DailyNord : Jean-Louis Borloo ? 

Pierre Mauroy : Il n’est pas le premier à avoir songé à Lille après une ville de taille moyenne. Oh, il y en aura d’autres. Il a été trop opportuniste au début de sa carrière, il a trop louvoyé, trop manoeuvré. J’imagine que c’est une des caractéristiques du centre. L’autre problème c’est le manque de colonne vertébrale idéologique, de valeurs même. Pendant la “folle nuit” de mars 1992 pour l’élection au conseil régional, il venait me voir en se posant en sauveur de la gauche. Quel toupet ! Mais la gauche ce n’est pas çà. Cette élection était un grand jeu de dupes. Pour l’emporter il fallait se concentrer sur ses valeurs historiques, sur son ADN comme l’on dit maintenant, afficher ses différences et montrer que l’on ne faisait pas de tambouille. Enfin pas seulement. C’est comme çà que l’on fait une majorité avec des éléments disparates. Pour ne pas perdre son âme. On a pu ainsi justifier tant bien que mal l’arrivée de Madame Blandin, que peu connaissait. Les Verts pour beaucoup de socialistes à l’époque, c’était la lampe à huile et la trottinette ! Et avec les communistes alors, un dialogue impossible. Borloo a cru qu’il ferait à ces régionales ce qu’il a fait à Valenciennes, une élection municipale très dépolitisée comme souvent. Lui c’était un peu de Diligent, un peu de Raymond Barre, un peu d’Edgar Faure. Après il a compris qu’il lui fallait un adossement partisan pour être repéré et identifié et pour poursuivre son itinéraire. Il a “essayé” plusieurs partis, beaucoup même…et j’ajoute qu’il a eu une belle carrière de ministre.

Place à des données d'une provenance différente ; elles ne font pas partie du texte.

Lemma pivot_update_without_checks p st st' :
  pivot_update inv newton fast_logdet is_spd almost_equal n_var n_tasks
    n_samples rho verbose return_costs true p st = inr st' ->
  pivot_update inv newton fast_logdet is_spd almost_equal n_var n_tasks
    n_samples rho verbose return_costs false p st = inr st'.
Proof.
  unfold pivot_update. intros H.
  apply bind_inr in H. destruct H as [st0 [H0 H]].
  apply bind_inr in H. destruct H as [st1 [H1 H2]].
  rewrite (pivot_enter_without_checks p st st0 H0). cbn [bind].
  rewrite (for_range_weaken _ _ _ _ _
             (coordinate_step_without_checks p) H1).
  cbn [bind]. now apply pivot_leave_without_checks.
Qed.

Lemma optimization_loop_without_checks n_iter st st' :
  optimization_loop inv newton fast_logdet is_spd almost_equal n_var n_tasks
    n_samples rho verbose return_costs true n_iter st = inr st' ->
  optimization_loop inv newton fast_logdet is_spd almost_equal n_var n_tasks
    n_samples rho verbose return_costs false n_iter st = inr st'.
Proof.
  unfold optimization_loop. apply for_range_weaken.
  intros n a a'. unfold sweep. apply for_range_weaken.
  intros p b b'. apply pivot_update_without_checks.
Qed.

End DebugLoop.

(** X25: debug mode only adds checks: whatever a call returns with
    [debug=True], the same call with [debug=False] returns too, log
    included. *)
Theorem debug_only_checks signals rho_arg n_iter assume_centered verbose
        return_costs out :
  group_sparse_covariance empirical_covariance inv newton fast_logdet is_spd
    almost_equal signals rho_arg n_iter assume_centered verbose return_costs
    true = inr out ->
  group_sparse_covariance empirical_covariance inv newton fast_logdet is_spd
    almost_equal signals rho_arg n_iter assume_centered verbose return_costs
    false = inr out.
Proof.
  unfold group_sparse_covariance. intros H.
  destruct (number_of rho_arg) as [r|]; [|discriminate].
  destruct (Rlt_dec r 0) as [Hneg|_]; [discriminate|]. cbn [bind ret] in *.
  destruct signals as [|l]; [discriminate|]. cbn [bind ret] in *.
  destruct (1 <? List.length (nodup Nat.eq_dec (map shape1 l)))%nat;
    [discriminate|].
  cbn [bind ret] in *. destruct l as [|s l]; [discriminate|].
  cbn [bind ret] in *.
  apply bind_inr in H. destruct H as [E [HE H]].
  apply bind_inr in H. destruct H as [[] [Hpre H]].
  apply bind_inr in H. destruct H as [st' [Hloop H]].
  rewrite (build_emp_covs_without_checks _ _ _ _ HE). cbn [bind ret].
  rewrite Hpre. cbn [bind ret].
  rewrite (optimization_loop_without_checks _ _ _ _ _ _ _ _ _ Hloop).
  exact H.
Qed.

End DebugMode.

(** * Further runs on concrete inputs *)

Lemma full_tridiagonal_symmetric : symmetric 3 full_tridiagonal.
Proof.
  intros i j Hi Hj.
  destruct i as [|[|[|i]]]; destruct j as [|[|[|j]]]; try lia; reflexivity.
Qed.

Lemma state_correlated_above_threshold rho :
  rho < 1 / 2 ->
  ~ coordinate_c2 2 1 (fun _ => 1) 0 0 state_correlated <= rho.
Proof.
  intros Hrho. unfold coordinate_c2, coordinate_c, dot.
  cbn [rsum Nat.sub emp_covs u state_correlated Nat.eqb].
  match goal with
  | |- ~ sqrt ?x <= _ => replace x with ((1 / 2) * (1 / 2)) by field
  end.
  rewrite sqrt_square by lra. lra.
Qed.

Lemma signals_two_tasks_uncorrelated centered i j k :
  (i < 2)%nat -> (j < 2)%nat -> (k < 2)%nat -> i <> j ->
  symmetrize (uncentered_covariance
                (nth k signals_two_tasks (mk_ndarray2 0 0 (fun _ _ => 0)))
                centered) i j = 0.
Proof.
  intros Hi Hj Hk Hij.
  destruct k as [|[|k]]; destruct i as [|[|i]]; destruct j as [|[|j]];
    try lia; try congruence;
    cbv [symmetrize transpose uncentered_covariance signals_two_tasks nth
         shape0 data mat_of_list rsum INR];
    field.
Qed.

Lemma rho_half_accepted : rho_accepted (PyFloat (1 / 2)).
Proof. exists (1 / 2). split; [reflexivity|lra]. Qed.

Lemma rho_zero_accepted : rho_accepted (PyInt 0).
Proof. exists 0. split; [reflexivity|lra]. Qed.

Lemma assert_submatrix_checks_deletion_witness :
  assert_submatrix equal_cells 2 full_tridiagonal sub_tridiagonal 0 = inr tt.
Proof.
  apply (proj2 (assert_submatrix_checks_deletion equal_cells 2
                  full_tridiagonal sub_tridiagonal 0)).
  intros i j Hi Hj. unfold equal_cells.
  destruct (Req_dec_T _ _) as [_|Hne]; [reflexivity|].
  exfalso. apply Hne.
  destruct i as [|[|i]]; destruct j as [|[|j]]; try lia; reflexivity.
Defined.

Lemma update_vectors_row_and_column_witness :
  fst (update_vectors full_tridiagonal 0) 1%nat
  = snd (update_vectors full_tridiagonal 0) 1%nat.
Proof.
  exact (proj2 (proj2 (update_vectors_row_and_column 2 full_tridiagonal 0))
           full_tridiagonal_symmetric ltac:(lia) 1%nat ltac:(lia)).
Defined.

Lemma update_submatrix_keeps_symmetry_witness :
  is_inverse 2 sub_tridiagonal sub_inv_tridiagonal
  /\ symmetric 2 (snd (update_submatrix 2 full_tridiagonal sub_tridiagonal
                                        sub_inv_tridiagonal 1)).
Proof.
  assert (Hmid : invertible 2 (row_replaced 1 full_tridiagonal)).
  { exists (mat_of_list [[1 / 2; 0]; [- (1 / 4); 1 / 2]]).
    inverse_by_evaluation. }
  assert (Hnew : invertible 2 (delete_row_col 1 full_tridiagonal)).
  { exists (mat_of_list [[1 / 2; 0]; [0; 1 / 2]]). inverse_by_evaluation. }
  assert (Hsub : mat_eq 2 2 sub_tridiagonal
                   (delete_row_col (1 - 1) full_tridiagonal)).
  { two_by_two; reflexivity. }
  assert (Hinv : is_inverse 2 sub_tridiagonal sub_inv_tridiagonal)
    by inverse_by_evaluation.
  split; [exact Hinv|].
  exact (proj2 (update_submatrix_keeps_symmetry 2 full_tridiagonal
                  sub_tridiagonal sub_inv_tridiagonal 1
                  ltac:(lia) ltac:(lia) full_tridiagonal_symmetric
                  Hsub Hinv Hmid Hnew)).
Defined.

Lemma newton_starts_below_root_witness :
  quad_trust_region 1 0 (fun _ => 1) (fun _ => 1 / 2)
    (fun k => coordinate_c 2 (fun _ => 1) 0 0 state_correlated k
              * coordinate_c 2 (fun _ => 1) 0 0 state_correlated k)
    (0 ^ 2) < 0.
Proof.
  exact (proj2 (newton_starts_below_root 2 1 (fun _ => 1) 0 0 0
                  state_correlated (fun _ => 1) (fun _ => 1 / 2)
                  (Rle_refl 0)
                  (state_correlated_above_threshold 0 ltac:(lra)))).
Defined.

(** For [state_correlated] and [rho = 1/4] the root of the equation
    is 1. *)
Lemma root_fixes_group_norm_witness :
  exists st',
    coordinate_step (newton_found 1) 2 1 (fun _ => 1) (1 / 4) false 0 0
      state_correlated = inr st'
    /\ rsum 1 (fun k => y st' k 0%nat ^ 2) = 1 ^ 2 * (1 / 4) ^ 2.
Proof.
  destruct (coordinate_step_returns (newton_found 1) 2 1 (fun _ => 1)
              (1 / 4) false 0 0 state_correlated (newton_found_returns 1)
              eq_refl) as [st' H].
  exists st'. split; [exact H|].
  destruct (root_fixes_group_norm (newton_found 1) 2 1 (fun _ => 1) (1 / 4)
              false 0 0 state_correlated st'
              (state_correlated_above_threshold (1 / 4) ltac:(lra)) H)
    as [alpha [Hfound Hroot]].
  injection Hfound as <-. apply Hroot.
  unfold quad_trust_region, coordinate_c.
  cbn [rsum Nat.sub emp_covs u Winv state_correlated Nat.eqb]. field.
Defined.

Lemma pivot_update_touches_pivot_only_witness :
  exists st',
    pivot_update inv_diagonal (newton_found 1) logdet_diagonal
      positive_diagonal equal_cells 2 1 (fun _ => 1) (1 / 4) 0%Z false false
      0 state_correlated
    = inr st'
    /\ omega st' 1%nat 1%nat 0%nat = omega state_correlated 1%nat 1%nat 0%nat.
Proof.
  destruct (pivot_update_returns inv_diagonal (newton_found 1)
              logdet_diagonal positive_diagonal equal_cells 2 1 (fun _ => 1)
              (1 / 4) 0%Z false false 0 state_correlated
              inv_diagonal_returns (newton_found_returns 1) eq_refl)
    as [st' H'].
  exists st'. split; [exact H'|].
  apply (pivot_update_touches_pivot_only inv_diagonal (newton_found 1)
           logdet_diagonal positive_diagonal equal_cells 2 1 (fun _ => 1)
           (1 / 4) 0%Z false false 0 state_correlated st' H'); lia.
Defined.

Lemma extract_copy_back_round_trip_witness :
  exists st0,
    pivot_enter inv_diagonal positive_diagonal equal_cells 2 2 0%Z false 0
      state_two_tasks = inr st0
    /\ y st0 0%nat 0%nat = 3 / 10
    /\ forall i j, (i < 2)%nat -> (j < 2)%nat ->
         copy_back 0 (y st0) (omega st0) i j 0%nat
         = omega state_two_tasks i j 0%nat.
Proof.
  destruct (pivot_enter_returns inv_diagonal positive_diagonal equal_cells
              2 2 0%Z false 0 state_two_tasks inv_diagonal_returns eq_refl)
    as [st0 H0].
  exists st0. split; [exact H0|]. split.
  - destruct (pivot_enter_frame _ _ _ _ _ _ _ _ _ _ H0)
      as (_ & _ & _ & _ & Hy & _).
    rewrite Hy. reflexivity.
  - apply (extract_copy_back_round_trip inv_diagonal positive_diagonal
             equal_cells 2 2 0%Z false 0 state_two_tasks st0 0 H0
             (state_two_tasks_symmetric 0)); lia.
Defined.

DailyNord : Gérald Darmanin et Xavier Bertrand ?

Pierre Mauroy : Hum…pourvu qu’ils ne soient pas le faux-nez d’une droite que l’on ne veut pas voir au pouvoir.

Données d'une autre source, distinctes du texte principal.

Example output_file_of_csv :
  str_replace "exported_test_data.csv" ".csv" "_python_metrics.json" =
  "exported_test_data_python_metrics.json".
Proof. reflexivity. Qed.

(** C7 fails on an input path without ".csv": nothing is replaced, the
    artifact's path is the input's, and the run overwrites its own input. *)
Theorem artifact_overwrites_input :
  str_replace "labels.txt" ".csv" "_python_metrics.json" = "labels.txt" ∧
  ∃ metrics,
    run (one_file "labels.txt" [("actual_label", ["Yes"; "No"]);
                                ("predicted_label", ["Yes"; "No"])])
        ["verify_metrics.py"; "labels.txt"] =
    (0%Z, {| stdout := [Loading "labels.txt"; Loaded 2; LabelDistribution 1 1 1 1;
                        Calculating; Results metrics; ClassificationReport;
                        Saved "labels.txt"; Complete];
             files := [("labels.txt", metrics)] |}).
Proof. split; [reflexivity|]. eexists. vm_compute. reflexivity. Qed.

(** ** Labels outside the domain *)

(** Three distinct label values make every binary metric raise. *)
Lemma calculate_metrics_three_labels y_true y_pred pos_label :
  2 < size (sklearn.unique_labels y_true y_pred) →
  ∃ e, calculate_metrics y_true y_pred pos_label = inl e.
Proof.
  intros Hsize.
  destruct (calculate_metrics y_true y_pred pos_label) as [e|r] eqn:Hr; [by exists e|].
  apply calculate_metrics_inr in Hr as (_ & ? & _). lia.
Qed.

(** C2 fails on [(Yes,Yes), (Maybe,No)]: the warning is printed, then
    [precision_score] raises on the third label value, the handler prints
    the error, nothing is written and the exit status is 1. *)
Theorem invalid_label_aborts :
  calculate_metrics ["Yes"; "Maybe"] ["Yes"; "No"] "Yes" = inl MulticlassTarget ∧
  run (one_file "data.csv" [("actual_label", ["Yes"; "Maybe"]);
                            ("predicted_label", ["Yes"; "No"])])
      ["verify_metrics.py"; "data.csv"] =
  (1%Z, {| stdout := [Loading "data.csv"; Loaded 2; WarnInvalidActual {["Maybe"]};
                      LabelDistribution 1 0 1 1; Calculating; ErrorUnexpected];
           files := [] |}).
Proof. split; vm_compute; reflexivity. Qed.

Relire la première partie de cet entretien, Interview posthume de Pierre Mauroy (1/2) : “Pour les régionales, j’aurais fait autrement”

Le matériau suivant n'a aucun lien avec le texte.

(** Whatever the bytes are, the loop ends within its fuel, consumes between one
    and five bytes and returns a value of at most 35 bits. *)
Lemma decode_length_loop_spec k : ∀ p acc,
  k ≤ 5 → (acc < 2 ^ (7 * N.of_nat (5 - k)))%N →
  match decode_length_loop (S k) (7 * N.of_nat (5 - k)) acc p with
  | Ok (len, q) => (len < 2 ^ 35)%N ∧
      ∃ pre, p = pre +:+ q ∧ 1 ≤ String.length pre ≤ k
  | Throw e => e = UnserialisationError "Bad encoded length: insufficient data"
  | OutOfFuel => False
  end.
Proof.
  induction k as [|k IH]; intros [|c p] acc Hk Hacc; [done..|].
  rewrite decode_loop_cons by (done || lia).
  pose proof (N.mod_lt (ord c) 128).
  assert (Hnext : (acc + ord c mod 128 * 2 ^ (7 * N.of_nat (5 - S k))
            < 2 ^ (7 * N.of_nat (5 - k)))%N).
  { replace (7 * N.of_nat (5 - k))%N with (7 + 7 * N.of_nat (5 - S k))%N by lia.
    rewrite N.pow_add_r. change (2 ^ 7)%N with 128%N. nia. }
  destruct (N.eqb_spec (N.land (ord c) 128) 0).
  - replace (7 * N.of_nat (5 - S k) + 7)%N with (7 * N.of_nat (5 - k))%N by lia.
    specialize (IH p _ ltac:(lia) Hnext). destruct (decode_length_loop _ _ _ _) as [[len q]| |];
      [|done..]. destruct IH as (? & pre & -> & ?). split; [done|].
    exists (String c pre). rewrite str_app_cons. cbn. split; [done|lia].
  - split.
    + eapply N.lt_le_trans; [exact Hnext|]. apply N.pow_le_mono_r; lia.
    + exists (String c ""). rewrite str_app_cons. cbn. split; [done|lia].
Qed.

(** A length below the limit decodes to itself and leaves the bytes that follow. *)
Lemma decode_encode_ok len check rest :
  (len < max_length)%N → (check = true → (len <= str_size rest)%N) →
  rsp_decode_length (encode_length len +:+ rest) check = Ok (len, rest).
Proof.
  unfold max_length, encode_length, rsp_decode_length. intros Hlen Hck.
  assert (Hfin : check && (str_size rest <? len)%N = false).
  { destruct check; [|done]. cbn. apply N.ltb_ge. auto. }
  destruct (N.ltb_spec len 255) as [Hs|Hs].
  - rewrite str_app_sing, ord_chr by lia.
    destruct (N.eqb_spec len 0xff); [lia|]. cbn [mbind res_bind]. by rewrite Hfin.
  - rewrite str_app_cons. change (ord (chr 255)) with 255%N. cbn [N.eqb Pos.eqb].
    pose proof (decode_encode_loop rest 4 (S (N.to_nat (N.size (len - 255)))) 6
      (len - 255) 0) as H.
    change (7 * N.of_nat (4 - 4))%N with 0%N in H. rewrite H; [|lia..|]; clear H.
    + cbn [mbind res_bind]. replace (0 + (len - 255) * 2 ^ 0 + 255)%N with len by (cbn; lia).
      by rewrite Hfin.
    + change (7 * N.of_nat 5)%N with 35%N. lia.
Qed.

(** A larger one is refused, whatever follows. *)
Lemma decode_encode_too_long len check rest :
  (max_length <= len)%N →
  rsp_decode_length (encode_length len +:+ rest) check
  = throw (UnserialisationError "Bad encoded length: insufficient data").
Proof.
  unfold max_length, encode_length, rsp_decode_length. intros Hlen.
  destruct (N.ltb_spec len 255) as [Hs|Hs]; [lia|].
  rewrite str_app_cons. change (ord (chr 255)) with 255%N. cbn [N.eqb Pos.eqb].
  pose proof (decode_encode_loop_overflow rest 5 (S (N.to_nat (N.size (len - 255)))) 6
    (len - 255) 0) as H.
  change (7 * N.of_nat (5 - 5))%N with 0%N in H. rewrite H; [done|lia..|].
  change (7 * N.of_nat 5)%N with 35%N. lia.
Qed.

(** Shared with the clients of the decoder: reading the bytes a length announces. *)
Lemma read_bytes_app s t : read_bytes (str_size s) (s +:+ t) = (s, t).
Proof.
  unfold read_bytes, str_size. rewrite Nat2N.id. by rewrite str_take_app, str_drop_app.
Qed.

(** On arbitrary bytes the decoder never runs past the buffer and never
    loops: it either throws an unserialisation error or consumes a prefix of
    one to six bytes, and the returned length is below the limit and, when
    checked, fits in the bytes that remain. *)
Lemma rsp_decode_length_spec p check :
  match rsp_decode_length p check with
  | Ok (len, q) => (len < max_length)%N ∧
      (check = true → (len <= str_size q)%N) ∧
      ∃ pre, p = pre +:+ q ∧ 1 ≤ String.length pre ≤ 6
  | Throw e => ∃ msg, e = UnserialisationError msg
  | OutOfFuel => False
  end.
Proof.
  unfold rsp_decode_length. destruct p as [|c p]; [eauto|].
  assert (Hmid : match (if (ord c =? 0xff)%N
      then '(l, p) ← decode_length_loop 6 0 0 p; Ok ((l + 255)%N, p) else Ok (ord c, p)) with
    | Ok (len, q) => (len < max_length)%N ∧
        ∃ pre, String c p = pre +:+ q ∧ 1 ≤ String.length pre ≤ 6
    | Throw e => ∃ msg, e = UnserialisationError msg
    | OutOfFuel => False
    end).
  { destruct (ord c =? 0xff)%N.
    - pose proof (decode_length_loop_spec 5 p 0 ltac:(lia) ltac:(done)) as H.
      change (7 * N.of_nat (5 - 5))%N with 0%N in H.
      destruct (decode_length_loop 6 0 0 p) as [[len q]| |]; cbn; [|eauto|done].
      destruct H as (? & pre & -> & ?). split; [unfold max_length; lia|].
      exists (String c pre). rewrite str_app_cons. cbn. split; [done|lia].
    - pose proof (ord_bound c). split; [unfold max_length; lia|].
      exists (String c ""). rewrite str_app_cons. cbn. split; [done|lia]. }
  destruct (if (ord c =? 0xff)%N then _ else _) as [[len q]| |];
    cbn [mbind res_bind]; [|done..].
  destruct (check && _) eqn:E; [eauto|]. destruct Hmid as [? Hpre]. split_and!; [done| |done].
  intros ->. cbn in E. by apply N.ltb_ge.
Qed.

(** ** Properties *)

(** *** Length-prefixed strings *)

Lemma decode_string_app s rest :
  (str_size s < max_length)%N → decode_string (encode_string s +:+ rest) = Ok (s, rest).
Proof.
  intros Hs. unfold decode_string, encode_string. rewrite str_app_assoc, decode_encode_ok by
    (try done; intros _; rewrite str_size_app; lia).
  cbn [mbind res_bind]. by rewrite read_bytes_app.
Qed.

(** On arbitrary bytes: an unserialisation error, or a string and strictly fewer
    bytes to read. *)
Lemma decode_string_spec p :
  match decode_string p with
  | Ok (s, q) => String.length q < String.length p ∧ (str_size s < max_length)%N ∧
      ∃ pre, p = pre +:+ s +:+ q
  | Throw e => ∃ msg, e = UnserialisationError msg
  | OutOfFuel => False
  end.
Proof.
  unfold decode_string. pose proof (rsp_decode_length_spec p true) as H.
  destruct (rsp_decode_length p true) as [[len q]|e|]; cbn [mbind res_bind]; [|done..].
  destruct H as (Hlen & Hsz & pre & -> & Hpre). specialize (Hsz eq_refl). unfold read_bytes.
  unfold str_size in *. rewrite str_app_length, str_drop_length. split_and!; [lia| |].
  - rewrite str_take_length. lia.
  - exists pre. by rewrite str_take_drop.
Qed.

(** The strings the format can carry. *)
Definition encodable (s : string) : Prop := (str_size s < max_length)%N.

Lemma encode_string_cons s : ∃ c p, encode_string s = String c p.
Proof.
  unfold encode_string, encode_length. destruct (_ <? _)%N; unfold sing; rewrite str_app_cons; eauto.
Qed.

Lemma concat_length_ge {A} (f : A → string) l :
  (∀ a, 1 ≤ String.length (f a)) → length l ≤ String.length (str_concat (f <$> l)).
Proof.
  intros Hf. induction l as [|a l IH]; cbn; [lia|]. fold (str_concat (f <$> l)).
  rewrite str_app_length. specialize (Hf a). lia.
Qed.

(** A length below [255 + 2^35] followed by any bytes decodes to that length
    and leaves exactly those bytes (with [check_remaining], provided that many
    bytes follow); a length of [255 + 2^35] or more can be encoded but is never
    decoded: the decoder refuses a sixth group of seven bits. *)
Theorem encode_decode_length len check rest :
  (check = true → (len <= str_size rest)%N) →
  rsp_decode_length (encode_length len +:+ rest) check =
    if (len <? max_length)%N then Ok (len, rest)
    else throw (UnserialisationError "Bad encoded length: insufficient data").
Proof.
  intros Hck. destruct (N.ltb_spec len max_length).
  - by apply decode_encode_ok.
  - by apply decode_encode_too_long.
Qed.

Lemma encode_decode_length_witness :
  (true = true → (300 <= str_size (str_repeat 300 "x"%char))%N) ∧
  rsp_decode_length (encode_length 300 +:+ str_repeat 300 "x"%char) true
  = Ok (300%N, str_repeat 300 "x"%char).
Proof.
  assert (H : true = true → (300 <= str_size (str_repeat 300 "x"%char))%N)
    by (intros _; vm_compute; discriminate).
  split; [exact H|]. exact (encode_decode_length 300 true (str_repeat 300 "x"%char) H).
Defined.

* On lira avec intérêt le livre récemment paru de Raymond Krakovitch, chez Riveneuve Editions : Pierre Mauroy, l’autre force tranquille, Préface de Michèle Cotta, l’ouvrage analyse les multiples étapes et facettes de la carrière et la personnalité de Pierre Mauroy, ce croyant laïc inhumé à l’église, y compris au niveau international. De même, un colloque lui est consacré les 15 et 16 octobre prochains à l’IAE de Lille.

Un peu plus de DailyNord ?

3 Commentaires

  1. A vérifier mais il me semble que la première élection de de Saintignon au conseil municipal de Lille date de 1983 et non de 1989 comme vous le précisez.

  2. Ah ?…Sur mes tablettes, j’ai 1989, Mauroy avait voulu le nommer DG des HLM de Lille (PdS a dit non) puis lui a proposé une place sur sa liste, PdS avait demandé et obtenu l’insertion, un domaine qu’il connait bien (Il était à Lille DG de l’ADSEA, La Sauvegarde), et au PS il couvrait le quartier Vauban, siège de La Catho…

  3. Pour vérifier, il faudrait savoir si en 1989, il était adjoint ou conseiller municipal délégué. Parce que de mémoire, lors du premier mandat de PdS à Lille, PM n’avait pas voulu en faire un adjoint.